**** RECORDS FOR PROCESSING ****

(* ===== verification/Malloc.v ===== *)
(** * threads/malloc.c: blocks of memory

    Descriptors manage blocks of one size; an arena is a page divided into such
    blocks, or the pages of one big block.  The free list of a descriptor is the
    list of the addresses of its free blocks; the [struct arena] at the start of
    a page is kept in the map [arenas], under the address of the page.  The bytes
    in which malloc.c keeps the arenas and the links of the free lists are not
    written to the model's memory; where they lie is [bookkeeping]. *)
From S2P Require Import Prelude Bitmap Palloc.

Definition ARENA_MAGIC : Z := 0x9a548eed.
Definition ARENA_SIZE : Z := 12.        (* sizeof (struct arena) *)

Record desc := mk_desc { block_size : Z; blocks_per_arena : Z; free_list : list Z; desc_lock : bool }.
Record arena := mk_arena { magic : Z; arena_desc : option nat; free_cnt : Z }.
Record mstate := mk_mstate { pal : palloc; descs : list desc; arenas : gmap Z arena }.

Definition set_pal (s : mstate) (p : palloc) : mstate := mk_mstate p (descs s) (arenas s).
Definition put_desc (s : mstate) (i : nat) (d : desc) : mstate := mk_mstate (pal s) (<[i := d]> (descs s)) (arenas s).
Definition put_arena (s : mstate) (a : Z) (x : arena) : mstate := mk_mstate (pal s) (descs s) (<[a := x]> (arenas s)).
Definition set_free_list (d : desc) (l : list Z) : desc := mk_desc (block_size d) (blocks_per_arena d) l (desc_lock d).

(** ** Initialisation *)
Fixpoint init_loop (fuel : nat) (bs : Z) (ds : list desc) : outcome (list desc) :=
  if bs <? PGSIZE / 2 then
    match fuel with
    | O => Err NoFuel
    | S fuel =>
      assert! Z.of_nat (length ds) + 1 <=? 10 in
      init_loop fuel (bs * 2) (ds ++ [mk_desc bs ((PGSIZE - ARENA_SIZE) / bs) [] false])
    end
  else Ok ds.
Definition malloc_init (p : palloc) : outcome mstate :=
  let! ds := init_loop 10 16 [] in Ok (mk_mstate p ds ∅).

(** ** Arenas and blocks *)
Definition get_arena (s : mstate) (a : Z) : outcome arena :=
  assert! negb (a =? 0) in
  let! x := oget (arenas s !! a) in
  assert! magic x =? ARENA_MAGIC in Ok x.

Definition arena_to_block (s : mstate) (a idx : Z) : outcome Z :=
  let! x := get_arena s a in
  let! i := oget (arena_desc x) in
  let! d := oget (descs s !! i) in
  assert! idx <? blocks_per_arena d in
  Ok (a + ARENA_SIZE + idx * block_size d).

****

> ASSIGNMENT
From the data above, copy each line that has the string "descs".

> OUTPUT OF THE EXERCISE
Record mstate := mk_mstate { pal : palloc; descs : list desc; arenas : gmap Z arena }.
Definition set_pal (s : mstate) (p : palloc) : mstate := mk_mstate p (descs s) (arenas s).
Definition put_desc (s : mstate) (i : nat) (d : desc) : mstate := mk_mstate (pal s) (<[i := d]> (descs s)) (arenas s).
Definition put_arena (s : mstate) (a : Z) (x : arena) : mstate := mk_mstate (pal s) (descs s) (<[a := x]> (arenas s)).
  let! d := oget (descs s !! i) in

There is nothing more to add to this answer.